EXERCISE OBJECTIVE:
When you reach the line containing "split; [done|]. left." in the entries below, start writing out each line exactly, and stop after the line containing "apply bool_decide_eq_true in Hwp as <-.".

*** Block opens ***

(* ===== verification/ChainSpec.v ===== *)
(** * savr-daemon: the chain of versions a restore applies

    [build_chain] on histories in which a parent is older than its child. *)

From S2P Require Import Prelude CoreTypes ServerError Blobs ServerDb DbWf VersionSpec Client Restore.

(** The versions of one game, each once, parents before children. *)
Record history_ok (vs : list Version) : Prop := {
  hi_ids : NoDup (map v_id vs);
  hi_older v w : v ∈ vs → w ∈ vs → v_parent v = Some (v_id w) → (v_seq w < v_seq v)%Z;
}.

(** [chain_to vs v l]: [l] leads from a full version to [v], each differential
    after its parent. *)
Inductive chain_to (vs : list Version) : Version → list Version → Prop :=
  | chain_full v : v ∈ vs → v_kind v = Full → chain_to vs v [v]
  | chain_diff v p l :
      v ∈ vs → v_kind v = Differential → p ∈ vs → v_parent v = Some (v_id p) →
      chain_to vs p l → chain_to vs v (l ++ [v]).

Section Chain.
Context (vs : list Version) (Hvs : history_ok vs).

Lemma by_id_lookup id :
  versions_by_id vs !! id = fetch_optional (λ v, bool_decide (v_id v = id)) vs.
Proof.
  unfold versions_by_id. rewrite (foldl_insert_lookup v_id (λ v, v)) by apply Hvs.
  by destruct (fetch_optional _ vs).
Qed.

Lemma by_id_elem v : v ∈ vs → versions_by_id vs !! v_id v = Some v.
Proof. intros Hv. rewrite by_id_lookup. apply fetch_key; [apply Hvs|done]. Qed.

Lemma by_id_None id : versions_by_id vs !! id = None → ∀ v, v ∈ vs → v_id v ≠ id.
Proof. intros Hn v Hv <-. by rewrite by_id_elem in Hn. Qed.

Lemma chain_to_in v l : chain_to vs v l → v ∈ vs.
Proof. by destruct 1. Qed.

Lemma chain_to_shape v l :
  chain_to vs v l → list.last l = Some v ∧ ∃ f, head l = Some f ∧ v_kind f = Full.
Proof.
  induction 1 as [v Hv Hk|v p l Hv Hk Hp Hpar _ (_ & f & Hf & Hfk)]; [eauto|].
  split; [by rewrite list.last_snoc|]. exists f. split; [|done]. by destruct l.
Qed.

(** A version has one chain. *)
Lemma chain_to_det v l : chain_to vs v l → ∀ l', chain_to vs v l' → l = l'.
Proof.
  induction 1 as [v Hv Hk|v p l Hv Hk Hp Hpar _ IH]; intros l' Hl'; destruct Hl' as [w Hw Hwk|w q l' Hw Hwk Hq Hqp Hl'];
    try congruence.
  rewrite Hpar in Hqp. injection Hqp as Hid.
  rewrite <- (NoDup_key_inj v_id vs p q (hi_ids vs Hvs) Hp Hq Hid) in Hl'. by rewrite (IH l' Hl').
Qed.

(** How many versions are older: what bounds the walk. *)
Definition older (v : Version) : nat := count_where (λ w, bool_decide (v_seq w < v_seq v)%Z) vs.

Lemma count_where_le (p q : Version → bool) (l : list Version) :
  (∀ x, p x = true → q x = true) → count_where p l ≤ count_where q l.
Proof.
  intros Hpq. induction l as [|x l IH]; [done|]. rewrite !count_where_cons.
  destruct (p x) eqn:E; [rewrite (Hpq x E)|destruct (q x)]; lia.
Qed.

Lemma count_where_lt (p q : Version → bool) (l : list Version) w :
  (∀ x, p x = true → q x = true) → w ∈ l → p w = false → q w = true → count_where p l < count_where q l.
Proof.
  intros Hpq Hw Hp Hq. induction l as [|x l IH]; [by apply elem_of_nil in Hw|].
  rewrite !count_where_cons. apply elem_of_cons in Hw as [<-|Hw].
  - rewrite Hp, Hq. pose proof (count_where_le p q l Hpq). lia.
  - specialize (IH Hw). destruct (p x) eqn:E; [rewrite (Hpq x E)|destruct (q x)]; lia.
Qed.

Lemma older_parent v w : v ∈ vs → w ∈ vs → v_parent v = Some (v_id w) → older w < older v.
Proof.
  intros Hv Hw Hp. pose proof (hi_older vs Hvs v w Hv Hw Hp) as Hlt. unfold older.
  apply (count_where_lt _ _ _ w); [|done|apply bool_decide_eq_false_2; lia|by apply bool_decide_eq_true_2].
  intros x Hx. apply bool_decide_eq_true in Hx. apply bool_decide_eq_true. lia.
Qed.

Lemma older_bound v : older v ≤ length vs.
Proof. unfold older, count_where. apply filter_length_le. Qed.

(** What the walk from a version finds. *)
Definition walk_found (v : Version) (chain : list Version) (r : result AnyError (list Version)) : Prop :=
  (∃ l, chain_to vs v l ∧ r = Ok (chain ++ rev l)) ∨
  ((∀ l, ¬ chain_to vs v l) ∧
   ((∃ m, r = Err (Bail m)) ∨ ∃ c, r = Ok (chain ++ c) ∧ option_map v_kind (list.last c) = Some Differential)).

Lemma walk_chain_found fuel : ∀ v chain, v ∈ vs → older v + 2 ≤ fuel →
  ∃ r, walk_chain fuel (versions_by_id vs) (Some (v_id v)) chain = Some r ∧ walk_found v chain r.
Proof.
  induction fuel as [|fuel IH]; intros v chain Hv Hf; [lia|]. cbn [walk_chain].
  rewrite by_id_elem by done. destruct (decide (v_kind v = Full)) as [Hk|Hk].
  { eexists. split; [done|]. left. exists [v]. split; [by constructor|done]. }
  assert (Hd : v_kind v = Differential) by by destruct (v_kind v).
  destruct (v_parent v) as [p|] eqn:Ep.
  2:{ destruct fuel as [|fuel]; [lia|]. cbn [walk_chain]. eexists. split; [done|]. right. split.
      - intros l Hl. destruct Hl; congruence.
      - right. exists [v]. split; [done|]. simpl. by rewrite Hd. }
  destruct (versions_by_id vs !! p) as [w|] eqn:Ew.
  - rewrite by_id_lookup in Ew. apply fetch_optional_Some in Ew as [Hw Hwp].
    apply bool_decide_eq_true in Hwp as <-.
    destruct (IH w (chain ++ [v]) Hw) as (r & -> & Hr); [pose proof (older_parent v w Hv Hw Ep); lia|].
    exists r. split; [done|]. destruct Hr as [(l & Hl & ->)|(Hno & Hr)].
    + left. exists (l ++ [v]). split; [by apply (chain_diff vs v w l)|]. by rewrite rev_app_distr, <- app_assoc.
    + right. split.
      * intros l Hl. destruct Hl as [|v' p' l' Hv' _ Hp' Hpar' Hl']; [congruence|].
        rewrite Ep in Hpar'. injection Hpar' as Hid.
        rewrite <- (NoDup_key_inj v_id vs w p' (hi_ids vs Hvs) Hw Hp' Hid) in Hl'. by apply (Hno l').
      * destruct Hr as [He|(c & -> & Hc)]; [by left|right]. exists (v :: c).
        rewrite <- app_assoc. split; [done|]. destruct c as [|x c]; [done|]. exact Hc.
  - destruct fuel as [|fuel]; [lia|]. cbn [walk_chain]. rewrite Ew. eexists. split; [done|]. right. split.
    + intros l Hl. destruct Hl as [|v' p' l' _ _ Hp' Hpar' _]; [congruence|].
      rewrite Ep in Hpar'. injection Hpar' as ->. by apply (by_id_None _ Ew p').
    + left. eauto.
Qed.

Lemma build_chain_found target fuel :
  chain_fuel vs ≤ fuel →
  ∃ r, build_chain fuel vs target = Some r ∧
    match r with
    | Ok l => ∃ v, v_id v = target ∧ chain_to vs v l
    | Err e => e ≠ Hang ∧ ∀ v l, v_id v = target → ¬ chain_to vs v l
    end.
Proof.
  intros Hf. unfold build_chain, chain_fuel in *.
  destruct (versions_by_id vs !! target) as [v|] eqn:Ev.
  - rewrite by_id_lookup in Ev. apply fetch_optional_Some in Ev as [Hv Hid].
    apply bool_decide_eq_true in Hid as <-.
    destruct (walk_chain_found fuel v [] Hv) as (r & -> & Hr); [pose proof (older_bound v); lia|].
    destruct Hr as [(l & Hl & ->)|(Hno & Hr)].
    + eexists. split; [done|]. unfold full_first. destruct (chain_to_shape v l Hl) as (_ & f & Hf' & Hk).
      simpl. rewrite rev_involutive. destruct l as [|x l]; [done|]. injection Hf' as ->. simpl.
      rewrite list.last_snoc. simpl. rewrite Hk, decide_True by done. eauto.
    + destruct Hr as [[m ->]|(c & -> & Hc)]; eexists; (split; [done|]).
      * split; [done|]. intros w l Hw Hl. pose proof (chain_to_in _ _ Hl) as Hwv.
        rewrite (NoDup_key_inj v_id vs w v (hi_ids vs Hvs) Hwv Hv Hw) in Hl. by apply (Hno l).
      * unfold full_first. simpl. rewrite Hc, decide_False by done.
        split; [done|]. intros w l Hw Hl. pose proof (chain_to_in _ _ Hl) as Hwv.
        rewrite (NoDup_key_inj v_id vs w v (hi_ids vs Hvs) Hwv Hv Hw) in Hl. by apply (Hno l).
  - destruct fuel as [|fuel]; [lia|]. cbn [walk_chain]. rewrite Ev. eexists. split; [done|].
    split; [done|]. intros v l Hv Hl. by apply (by_id_None _ Ev v (chain_to_in _ _ Hl)).
Qed.
End Chain.

(** ** Histories the server sends *)

Section Server.
Context `{B3 : Blake3} `{!Blake3Laws}.

Lemma row_to_version_fields r v :
  row_to_version r = Ok v → v_id v = vr_id r ∧ v_parent v = vr_parent r ∧ v_seq v = i64_as_u64 (vr_seq r).
Proof. unfold row_to_version. by destruct (from_hex _); intros [= <-]. Qed.

Lemma mapM_ok_Forall2 {A B} (f : A → result ApiError B) l l' :
  mapM f l = Ok l' → Forall2 (λ x y, f x = Ok y) l l'.
Proof.
  revert l'. induction l as [|x l IH]; intros l' Hm; simpl in Hm; [injection Hm as <-; constructor|].
  destruct (f x) as [y|] eqn:E; [|done]. simpl in Hm. destruct (mapM f l) as [ys|]; [|done].
  injection Hm as <-. constructor; [done|by apply IH].
Qed.

(** Each listed version is the one of a row of the game. *)
Lemma list_versions_rows account game d vs v :
  list_versions account game d = Ok vs → v ∈ vs →
  ∃ r, r ∈ versions d ∧ vr_game_id r = game ∧ row_to_version r = Ok v.
Proof.
  intros Hl%mapM_ok_Forall2 [i Hi]%list_elem_of_lookup.
  destruct (Forall2_lookup_r _ _ _ _ _ Hl Hi) as (r & Hr%list_elem_of_lookup_2 & Er).
  rewrite merge_sort_Permutation in Hr.
  apply elem_of_filter_bool in Hr as [Hr Hg]. apply of_game_true in Hg as [Hg _]. eauto.
Qed.

Lemma list_versions_history account game d vs :
  db_wf d → list_versions account game d = Ok vs → history_ok vs.
Proof.
  intros Hwf Hl. pose proof (λ v, list_versions_rows _ _ _ _ v Hl) as Hin. apply mapM_ok_Forall2 in Hl.
  set (rows := merge_sort _ _) in Hl.
  assert (Hperm : rows ≡ₚ List.filter (of_game game account) (versions d)) by apply merge_sort_Permutation.
  constructor.
  - assert (Hids : map v_id vs = map vr_id rows).
    { clear - Hl. induction Hl as [|r v rows vs Hrv _ IH]; [done|]. simpl. rewrite IH. f_equal.
      by apply row_to_version_fields. }
    rewrite Hids, Hperm. apply NoDup_key_filter. apply Hwf.
  - intros v w Hv Hw Hp. destruct (Hin v Hv) as (r & Hr & Hrg & Er), (Hin w Hw) as (q & Hq & Hqg & Eq).
    apply row_to_version_fields in Er as (_ & Hrp & ->), Eq as (Hqi & _ & ->).
    rewrite Hrp in Hp. destruct (wf_parent d Hwf r (v_id w) Hr Hp) as (x & Hx & Hxi & Hlt).
    assert (x = q) as -> by (apply (NoDup_key_inj vr_id (versions d)); [apply Hwf|done|done|congruence]).
    pose proof (wf_seq_pos d Hwf q Hq). pose proof (wf_seq_pos d Hwf r Hr).
    rewrite !i64_as_u64_nonneg by lia. apply Hlt. congruence.
Qed.
End Server.

(** ** The shape of a chain *)

Section Shape.
Context (vs : list Version).

(** A full version, then differentials only. *)
Lemma chain_to_kinds v l : chain_to vs v l →
  ∃ f ds, l = f :: ds ∧ v_kind f = Full ∧ Forall (λ w, v_kind w = Differential) ds.
Proof.
  induction 1 as [v Hv Hk|v p l Hv Hk Hp Hpar Hl (f & ds & -> & Hf & Hds)].
  - exists v, []. split_and!; [done|done|constructor].
  - exists f, (ds ++ [v]). split_and!; [done|done|]. apply list.Forall_app. split; [done|by constructor].
Qed.
End Shape.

*** Block closes ***

ANSWER TO THIS PROBLEM:
  { eexists. split; [done|]. left. exists [v]. split; [by constructor|done]. }
  assert (Hd : v_kind v = Differential) by by destruct (v_kind v).
  destruct (v_parent v) as [p|] eqn:Ep.
  2:{ destruct fuel as [|fuel]; [lia|]. cbn [walk_chain]. eexists. split; [done|]. right. split.
      - intros l Hl. destruct Hl; congruence.
      - right. exists [v]. split; [done|]. simpl. by rewrite Hd. }
  destruct (versions_by_id vs !! p) as [w|] eqn:Ew.
  - rewrite by_id_lookup in Ew. apply fetch_optional_Some in Ew as [Hw Hwp].
    apply bool_decide_eq_true in Hwp as <-.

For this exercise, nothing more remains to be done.